Netanyahu, por sua vez, afirmou ter conversado com Trump e parabenizado a operação que resgatou um piloto americano abatido no Irã. O premiê disse que o presidente demonstrou apreço pela participação de Israel no reconhecimento. O tom de Washington incluiu linguagem contundente sobre o Irã, com críticas à atuação regional. A situação elevou a tensão entre as potências desde o fim de semana.
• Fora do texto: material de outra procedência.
(* ===== verification/OAuthSafety.v ===== *)
(** * OAuthSafety: executions of the authorization server

    Any sequence of requests to [AuthorizationService], over any store that
    refines the memory store: a code is exchanged once, a family of refresh
    credentials has one usable member, and a credential that is presented twice
    ends its family. *)

From S2P Require Import Prelude Json OAuthStore OAuth.

Inductive oauth_call : Type :=
| Authorize (ps : parameters) (owner : OwnerIdentity)
| Exchange (ps : parameters)
| Refresh (ps : parameters)
| RevokeToken (ps : parameters).

Section executions.
Context {C S : Type} `{OAuthControlLedger C} `{Hstore : OAuthGrantStore S}.
Context (R : S → memory → Prop) `{!StoreRefinement S R}.
Context (settings : AuthorizationServerSettings).
Context (digest s256 : string → string) (encode : string → list (string * json) → string)
  (credential family : nat → string) (clock : nat → Z) (resolve : option (string → M C StaticClient)).
Hypothesis digest_length : ∀ s, slen (digest s) = 64.
Abbreviation world := (server C S).
Abbreviation exchange_ := (exchange_authorization_code settings digest s256 encode credential family clock resolve).
Abbreviation rotate_ := (rotate_refresh_token settings digest encode credential family clock resolve).

Definition authorize (ps : parameters) (owner : OwnerIdentity) : M world string :=
  request ← validate_authorization_request settings resolve ps;
  complete_authorization settings digest credential clock request owner.

Definition oauth_step (c : oauth_call) : M world unit :=
  match c with
  | Authorize ps owner => authorize ps owner ;; mret tt
  | Exchange ps => exchange_ ps ;; mret tt
  | Refresh ps => rotate_ ps ;; mret tt
  | RevokeToken ps => revoke_refresh_token settings digest clock resolve ps
  end.

Definition oauth_run (cs : list oauth_call) (w : world) : world := fold_left (λ w c, (oauth_step c w).2) cs w.

(** ** What every statement keeps *)

(** Every code in the store was issued for the owner. *)
Definition owners_codes (k : memory) : Prop := ∀ d g, mm_codes k !! d = Some g → ag_subject g = st_owner settings.
Ltac ok := repeat first
  [ apply ok_error | apply ok_error_if | apply ok_clock | apply ok_draw | apply ok_on_store | apply preserves_ret | apply preserves_lift
  | apply ok_if | apply preserves_bind; [|intros ?] ].

Lemma ok_enabled client_id : preserves authority_ok (enabled_client settings resolve client_id).
Proof using Q_get Q_register Q_resolve clock.
  unfold enabled_client. destruct (settings_client settings client_id).
  - apply preserves_bind; [apply ok_unavailable, Q_get|]. intros [r|]; ok.
  - destruct resolve as [f|] eqn:Ef; [|ok]. apply preserves_bind.
    { apply ok_try; [apply ok_on_clients; by apply Q_resolve|]. intros e. ok. }
    intros c. apply preserves_bind; [apply ok_unavailable, Q_register|]. intros r. ok.
Qed.

Lemma ok_target ps : preserves authority_ok (check_target settings ps).
Proof using clock. unfold check_target. ok. destruct (parameter ps "audience"); ok. Qed.

Lemma ok_scopes value : preserves authority_ok (scopes_or_error value).
Proof using clock. unfold scopes_or_error. destruct (parse_scope value); ok. Qed.

Lemma ok_create_code tries request owner now : preserves authority_ok (create_code settings digest credential tries request owner now).
Proof using clock. induction tries as [|tries IH]; cbn [create_code]; ok. exact IH. Qed.

Lemma ok_create_refresh tries f g now : preserves authority_ok (create_refresh settings digest credential tries f g now).
Proof using clock. induction tries as [|tries IH]; cbn [create_refresh]; ok. exact IH. Qed.

Lemma ok_response sub cl sc now res refr idt : preserves authority_ok (access_response settings encode family sub cl sc now res refr idt).
Proof using clock. unfold access_response. ok. Qed.

Ltac steps := repeat first
  [ apply ok_enabled | apply ok_target | apply ok_scopes | apply ok_create_code | apply ok_create_refresh | apply ok_response
  | apply ok_error | apply ok_error_if | apply ok_clock | apply ok_draw | apply ok_on_store | apply preserves_ret | apply preserves_lift
  | apply ok_if | apply preserves_bind; [|intros ?] ].

Lemma ok_step c : preserves authority_ok (oauth_step settings digest s256 encode credential family clock resolve c).
Proof using Q_get Q_register Q_resolve.
  destruct c; cbn [oauth_step]; try (apply preserves_bind; [|intros ?; apply preserves_ret]).
  - unfold authorize, validate_authorization_request, complete_authorization. steps.
  - unfold exchange_authorization_code. do 5 (apply preserves_bind; [steps|intros ?]). apply preserves_bind; [steps|intros [g|]]; [|steps].
    unfold tokens_for_authorization_grant, new_refresh_grant. steps.
  - unfold rotate_refresh_token. do 4 (apply preserves_bind; [steps|intros ?]). apply preserves_bind.
    { destruct (parameter ps "scope"); steps. }
    intros requested. do 2 (apply preserves_bind; [steps|intros ?]). apply preserves_bind; [steps|intros [[] [g|]]]; steps.
  - unfold revoke_refresh_token. steps. apply ok_try; [steps|]. intros e. steps.
Qed.

Lemma ok_run cs w : authority_ok w → authority_ok (oauth_run settings digest s256 encode credential family clock resolve cs w).
Proof using Q_get Q_register Q_resolve. revert w. induction cs as [|c cs IH]; intros w Hw; [done|]. by apply IH, ok_step. Qed.
End walk.

(** ** A client that was disabled *)

Definition disabled (issuer client_id : string) (t : client_tables) : Prop :=
  ∃ r, find_client issuer client_id t = Some r ∧ cl_enabled r = false.

Lemma get_client_disabled issuer client_id t :
  disabled issuer client_id t →
  match authority_get_client issuer client_id t with
  | (Ret (Some p), t') => t' = t ∧ oc_enabled p = false
  | (Ret None, _) => False
  | (Exc _, t') => t' = t
  end.
Proof.
  intros (r & Hr & He). unfold authority_get_client, oauth_client, gets, mbind, M_bind. rewrite Hr. unfold lift.
  by destruct (ControlLedgerOAuth.scopes_of_json _).
Qed.

Lemma get_client_tables issuer client_id t : (authority_get_client issuer client_id t).2 = t.
Proof.
  unfold authority_get_client, oauth_client, gets, mbind, M_bind. destruct (find_client _ _ _); [|done]. unfold lift.
  by destruct (ControlLedgerOAuth.scopes_of_json _).
Qed.

(** The registration of a configured client never enables it. *)
Lemma register_configured_disabled ledger_clock issuer client_id i c principal_id scopes profile t :
  disabled issuer client_id t → disabled issuer client_id (register_configured_oauth_client ledger_clock i c principal_id scopes profile t).2.
Proof.
  intros (r & Hr & He). unfold register_configured_oauth_client, check_profile, raise_if, mbind, M_bind.
  destruct (_ || _); [by exists r|]. cbn [fst]. unfold lift. destruct (ControlLedgerOAuth.scopes_json _) as [text|]; [|by exists r].
  unfold client_timestamp, mret, M_ret. cbn beta iota. rewrite atomic_upsert. unfold disabled. rewrite find_upsert by done.
  change (find_client issuer client_id (mk_client_tables _ _)) with (find_client issuer client_id t). rewrite Hr.
  destruct (same_client _ _ _); [|by exists r]. by eexists.
Qed.

Lemma register_resolved_disabled ledger_clock issuer client_id record principal_id t :
  disabled issuer client_id t → disabled issuer client_id (authority_register_resolved_client ledger_clock record principal_id t).2.
Proof.
  intros Hd. unfold authority_register_resolved_client, mbind at 1, M_bind at 1.
  pose proof (register_configured_disabled ledger_clock issuer client_id (oc_issuer record) (oc_client record) principal_id (oc_scopes record)
    "owner_operator" t Hd) as Hr.
  destruct (register_configured_oauth_client _ _ _ _ _ _ t) as [[[]|e] t1]; [|done]. cbn [snd] in Hr. unfold mbind, M_bind.
  pose proof (get_client_tables (oc_issuer record) (oc_client record) t1) as Hg.
  destruct (authority_get_client _ _ t1) as [[[p|]|e] t2]; cbn in *; by subst.
Qed.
Desenvolvimento dos acontecimentos

O Irã ampliou ataques contra infraestrutura de energia no Golfo, inclusive com ataques a petroquímicas no Kuwait, Bahrain e Emirados Árabes Unidos. As Forças Revolucionárias relataram também ataques a um navio ligado a Israel no porto de Jebel Ali, em Dubai. Volátil, o cenário manteve o uso de forças militares nas últimas horas.

Repercussões e impactos

Políticos dos EUA reagiram de forma contundente a Trump, com críticas de figuras como Marjorie Taylor Greene e Chuck Schumer, que apontaram riscos de escalada e danos à relação com aliados. No mercado, o petróleo abriu em alta, com o WTI subindo próximo a 114 dólares o barril e o Brent em torno de 110 dólares.

Resgate e danos colaterais

O segundo membro da tripulação de um bombardeiro F-15E, abatido no sudoeste do Irã, foi resgatado em operação que durou dias. A autoridade mencionou que o tripulante estava ferido, mas estável. Registros indicam mortes associadas aos ataques entre EUA e aliados na região.
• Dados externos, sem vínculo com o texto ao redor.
(* ===== verification/UploadService.v ===== *)
(** * UploadService: the broker of checkpoint uploads

    Models [BrokeredCheckpointUploadService] of checkpoints/brokered_upload.py
    for a master's authority: what a runtime may ask for, the start of a blob,
    its completion, and the finalization that creates the Dataset version, has it
    verified and moves HEAD, over any provider adapter and any verifier.  The
    authorities of acceptance runs are not modelled. *)

From S2P Require Import Prelude Time Json Uuid LedgerState LedgerOperations LedgerCheckpoints Manifest ManifestPayload Registry UploadLedger UploadIncarnation.

(** ** Requests *)

Definition CHECKPOINT_MANIFEST_NAME : string := "checkpoint-manifest.json".
Definition MAX_BLOB_BYTES : Z := 10 * 1024 ^ 3.
Definition UPLOAD_GRANT_TTL : Z := 15 * 60 * MICRO.

Definition REQUIRED_FILES : list string :=
  ["physical/base.tar.gz"; "physical/pg_wal.tar.gz"; "physical/backup_manifest"; "logical/hub.dump"; "receipts/verification.json"; CHECKPOINT_MANIFEST_NAME].

Record CheckpointBlobSpec := mk_CheckpointBlobSpec {
  bs_operation : UUID; bs_checkpoint : UUID; bs_run_ref : string; bs_epoch : Z; bs_file : string; bs_length : Z; bs_type : string; bs_content : string;
  bs_manifest : string;
}.

Definition endswith (p s : string) : bool := (slen p <=? slen s) && (String.substring (String.length s - String.length p) (String.length p) s == p).

(** [CheckpointBlobSpec(...)]: the fields and [validate_file]. *)
Definition blob_spec (s : CheckpointBlobSpec) : outcome CheckpointBlobSpec :=
  throw_if ((slen (bs_run_ref s) <? 3) || (300 <? slen (bs_run_ref s)) || (bs_epoch s <? 1) || (slen (bs_file s) <? 1) || (200 <? slen (bs_file s))
            || (bs_length s <? 1) || (MAX_BLOB_BYTES <? bs_length s) || negb (is_sha256 (bs_content s)) || negb (is_sha256 (bs_manifest s)))
    ValidationError "validation error" ;;
  throw_if (negb (mem (bs_file s) REQUIRED_FILES) || is_absolute (bs_file s) || mem ".." (path_parts (bs_file s))
            || negb (mem (bs_type s) ["application/octet-stream"; "application/json"])) ValidationError "checkpoint blob is outside the fixed artifact contract" ;;
  throw_if (bs_type s != (if endswith ".json" (bs_file s) then "application/json" else "application/octet-stream")) ValidationError
    "checkpoint blob content type differs from its fixed artifact" ;;
  Ret s.

(** [model_dump(mode="json")] *)
Definition spec_dump (s : CheckpointBlobSpec) : json :=
  JObj [("operation_id", JStr (uuid_str (bs_operation s))); ("checkpoint_id", JStr (uuid_str (bs_checkpoint s))); ("master_run_ref", JStr (bs_run_ref s));
        ("epoch", JInt (bs_epoch s)); ("file_name", JStr (bs_file s)); ("content_length", JInt (bs_length s)); ("content_type", JStr (bs_type s));
        ("content_sha256", JStr (bs_content s)); ("manifest_sha256", JStr (bs_manifest s))].

Record CheckpointBlobCompletion := mk_CheckpointBlobCompletion {
  bc_claim : UUID; bc_operation : UUID; bc_checkpoint : UUID; bc_epoch : Z; bc_file : string; bc_sent : Z; bc_content : string;
}.

Record CheckpointBlobGrant := mk_CheckpointBlobGrant {
  bg_claim : UUID; bg_checkpoint : UUID; bg_file : string; bg_length : Z; bg_content : string; bg_expires : Z; bg_url : string;
}.

(** The authority of a master; [lease_until] as an instant. *)
Record RuntimeUploadAuthority := mk_RuntimeUploadAuthority {
  ra_operation : string; ra_run : string; ra_attempt : string; ra_master : string; ra_service : string; ra_epoch : Z; ra_run_ref : string; ra_lease : Z;
}.

(** checkpoints/provider_storage.py *)
Definition CHECKPOINT_PROVIDER_FILE_NAMES : list (string * string) :=
  [("checkpoint-manifest.json", "mdh-v1-checkpoint-manifest-json.blob"); ("logical/hub.dump", "mdh-v1-logical-hub-dump.blob");
   ("physical/backup_manifest", "mdh-v1-physical-backup-manifest.blob"); ("physical/base.tar.gz", "mdh-v1-physical-base-tar-gz.blob");
   ("physical/pg_wal.tar.gz", "mdh-v1-physical-pg-wal-tar-gz.blob"); ("receipts/verification.json", "mdh-v1-receipts-verification-json.blob")].

Definition checkpoint_provider_file_name (logical_name : string) : outcome string :=
  match List.find (λ p, p.1 == logical_name) CHECKPOINT_PROVIDER_FILE_NAMES with
  | Some p => Ret p.2
  | None => throw ValueError "checkpoint logical file is outside the fixed provider contract"
  end.

(** ** The provider and the verifier *)

Record BrokeredDatasetFile := mk_BrokeredDatasetFile { df_name : string; df_bytes : Z; df_description : string; df_token : string }.

(** What a verifier says of itself. *)
Record restore_verifier := mk_restore_verifier { rv_revision : option string; rv_type : string }.

(** [BrokeredKaggleAdapter] and the restore verifiers, with the state behind
    them. *)
Class UploadProvider (P : Type) := {
  current_private_dataset_version : string → M P (option Z);
  start_brokered_dataset_blob : string → Z → string → Z → M P (string * string);
  finalize_brokered_checkpoint_dataset : string → string → list BrokeredDatasetFile → string → option Z → M P Z;
  reconcile_brokered_checkpoint_dataset : string → Z → list (string * Z * string) → M P bool;
  restore_verifier_factory : UUID → UUID → M P restore_verifier;
  verify_restore : restore_verifier → string → Z → string → CheckpointManifest → M P (list (string * json));
}.

(** A provider change that was asked for; the service keeps no such list. *)
Inductive provider_change := BlobStart (claim_id : string) | DatasetVersion (checkpoint_id : string).

#[global] Instance provider_change_eq_dec : EqDecision provider_change.
Proof. solve_decision. Defined.

Record upload_service (P : Type) := mk_upload_service {
  us_store : checkpoint_store; us_provider : P; us_reading : nat; us_nonce : nat; us_changes : list provider_change;
}.
Arguments mk_upload_service {P} _ _ _ _ _.
Arguments us_store {P} _.
Arguments us_provider {P} _.
Arguments us_reading {P} _.
Arguments us_nonce {P} _.
Arguments us_changes {P} _.

(** [urlsplit(url)] as far as it is used; [su_port] is [None] when [port] raises. *)
Record split_url := mk_split_url {
  su_scheme : string; su_hostname : option string; su_username : option string; su_password : option string; su_fragment : string;
  su_port : option (option Z);
}.

Section service.
Context {P : Type} `{UploadProvider P}.
Context (sha256 : string → string) (fromisoformat : string → option datetime) (uuid5 : string → UUID) (urlsplit : string → option split_url).
(** AES-GCM and [os.urandom(12)] *)
Context (encrypt : string → string → string → string) (decrypt : string → string → string → option string) (urandom : nat → string).
(** The clock of the control ledger, and the verifiers the service was made with. *)
Context (clock : nat → Z) (own_verifier : option restore_verifier) (has_factory : bool).

Definition read_clock : M (upload_service P) Z := λ w,
  (Ret (clock (us_reading w)), mk_upload_service (us_store w) (us_provider w) (Datatypes.S (us_reading w)) (us_nonce w) (us_changes w)).
Definition random_nonce : M (upload_service P) string := λ w,
  (Ret (urandom (us_nonce w)), mk_upload_service (us_store w) (us_provider w) (us_reading w) (Datatypes.S (us_nonce w)) (us_changes w)).
Definition in_store {A} (m : M checkpoint_store A) : M (upload_service P) A := λ w,
  let '(o, s) := m (us_store w) in (o, mk_upload_service s (us_provider w) (us_reading w) (us_nonce w) (us_changes w)).
Definition on_provider {A} (m : M P A) : M (upload_service P) A := λ w,
  let '(o, p) := m (us_provider w) in (o, mk_upload_service (us_store w) p (us_reading w) (us_nonce w) (us_changes w)).
(** A change is on the list from the moment it is asked for. *)
Definition changing {A} (c : provider_change) (m : M P A) : M (upload_service P) A := λ w,
  let '(o, p) := m (us_provider w) in (o, mk_upload_service (us_store w) p (us_reading w) (us_nonce w) (us_changes w ++ [c])%list).

(** A method of the upload ledger, at its reading of the clock. *)
Definition at_now {A} (m : Z → M uploads A) : M (upload_service P) A := now ← read_clock; in_store (on_uploads (m now)).
Definition from_ledger {A} (m : M ledger A) : M (upload_service P) A := in_store (on_ledger m).

(** [except Exception]: everything but the end of the process. *)
Definition except_exception {S A} (m : M S A) (h : exn → M S A) : M S A :=
  try_except m (λ e, if exn_cls e == ProcessKilled then reraise e else h e).
Definition suppressed {S} (m : M S unit) : M S unit := except_exception m (λ _, mret tt).

Definition is_broker_error (e : exn) : bool := mem (exn_cls e) [BrokeredCheckpointError; BrokeredCheckpointQuarantined].

(** *** Secrets at rest *)

Definition sealed_aad (claim_id : UUID) (kind : string) : string := "my-data-hub:checkpoint-upload:" +:+ uuid_str claim_id +:+ ":" +:+ kind.

Definition seal (value : string) (claim_id : UUID) (kind : string) : M (upload_service P) string :=
  raise_if ((value == "") || negb (mem kind ["blob"; "url"])) ValueError "checkpoint broker secret value is invalid" ;;
  nonce ← random_nonce;
  mret (nonce +:+ encrypt nonce value (sealed_aad claim_id kind)).

Definition open_sealed (value : string) (claim_id : UUID) (kind : string) : outcome string :=
  throw_if ((slen value <? 29) || negb (mem kind ["blob"; "url"])) BrokeredCheckpointError "sealed checkpoint upload authority is invalid" ;;
  match decrypt (String.substring 0 12 value) (String.substring 12 (String.length value - 12) value) (sealed_aad claim_id kind) with
  | Some v => Ret v
  | None => throw BrokeredCheckpointError "sealed checkpoint upload authority cannot be opened"
  end.

(** *** Grants *)

Definition nonempty (o : option string) : bool := match o with Some s => s != "" | None => false end.

Definition url_refused (url : string) (parsed : split_url) : bool :=
  (su_scheme parsed != "https") || negb (nonempty (su_hostname parsed)) || nonempty (su_username parsed) || nonempty (su_password parsed)
  || (su_fragment parsed != "") || match su_port parsed with Some port => negb (mem port [None; Some 443]) | None => true end || (8192 <? slen url).

(** A [ValueError] inside the validator, of [urlsplit] or [port] too, is a
    [ValidationError]. *)
Definition validate_url (url : string) : outcome unit :=
  throw_if (match urlsplit url with Some parsed => url_refused url parsed | None => true end) ValidationError
    "provider upload URL is not a bounded HTTPS capability".

(** [_public_grant] *)
Definition public_grant (spec : CheckpointBlobSpec) (claim_id : UUID) (expires_at : Z) (create_url : string) : outcome CheckpointBlobGrant :=
  validate_url create_url ;;
  Ret (mk_CheckpointBlobGrant claim_id (bs_checkpoint spec) (bs_file spec) (bs_length spec) (bs_content spec) expires_at create_url).

(** *** Validation *)

(** [canonical_json(manifest.payload()) + b"\n"], as text. *)
Definition newline : string := String "010"%char "".
Definition manifest_bytes (m : CheckpointManifest) : outcome string := p ← manifest_payload m; Ret (canonical_json (JObj p) +:+ newline).

(** [expected.get(file_name)]: the size and the digest of a file. *)
Definition expected_file (m : CheckpointManifest) (bytes name : string) : option (Z * string) :=
  if name == CHECKPOINT_MANIFEST_NAME then Some (utf8_length bytes, sha256 bytes)
  else (λ f, (cf_size f, cf_sha256 f)) <$> List.find (λ f, cf_path f == name) (rev (m_files m)).

(** The runtime is fenced or its lease is over. *)
Definition upload_fenced (spec : CheckpointBlobSpec) (a : RuntimeUploadAuthority) : M (upload_service P) bool :=
  if (uuid_str (bs_operation spec) != ra_operation a) || (bs_run_ref spec != ra_run_ref a) || (bs_epoch spec != ra_epoch a) then mret true
  else
    epoch ← from_ledger (current_epoch "postgres-master");
    if epoch != ra_epoch a then mret true
    else
      now ← read_clock;
      if ra_lease a <=? now then mret true
      else
        ok ← at_now (runtime_service_authorized (ra_service a) (ra_run a) (ra_attempt a) (ra_master a) (ra_epoch a));
        mret (negb ok).

Definition recovery_available (spec : CheckpointBlobSpec) (a : RuntimeUploadAuthority) (recovered : option (publication_row * Z)) : bool :=
  match recovered with
  | None => false
  | Some (p, _) =>
      let i := pb_identity p in
      (uuid_str (bs_operation spec) == ra_operation a) && (ra_operation a == pi_operation i) && (ra_run a == pi_run i) && (ra_attempt a == pi_attempt i)
      && (ra_master a == pi_master i) && (ra_service a == pi_service i) && (bs_run_ref spec == ra_run_ref a) && (ra_run_ref a == pi_run_ref i)
      && (bs_epoch spec == ra_epoch a) && (ra_epoch a == pi_epoch i)
  end.

(** The parsed manifest of the candidate is the one the runtime speaks of. *)
Definition manifest_differs (m : CheckpointManifest) (spec : CheckpointBlobSpec) (a : RuntimeUploadAuthority) : outcome bool :=
  if m_sha256 m != bs_manifest spec then Ret true
  else
    master ← uuid_value (JStr (ra_master a));
    Ret ((m_master m != master) || (m_epoch m != ra_epoch a) || (m_source_run m != ra_run a)).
Regionalização do conflito

No Golfo, o Irã afirmou ter atingido um complexo petroquímico em Bahrain, com imagens de fumaça visíveis. Em Kuwait, a Kuwait Petroleum Corporation relatou ataques a várias instalações, com danos significativos a plantas de geração de energia e dessalinização. Em Líbano, ataques israelenses em Beirut provocaram dezenas de mortos e feridos, elevando a tensão entre as partes.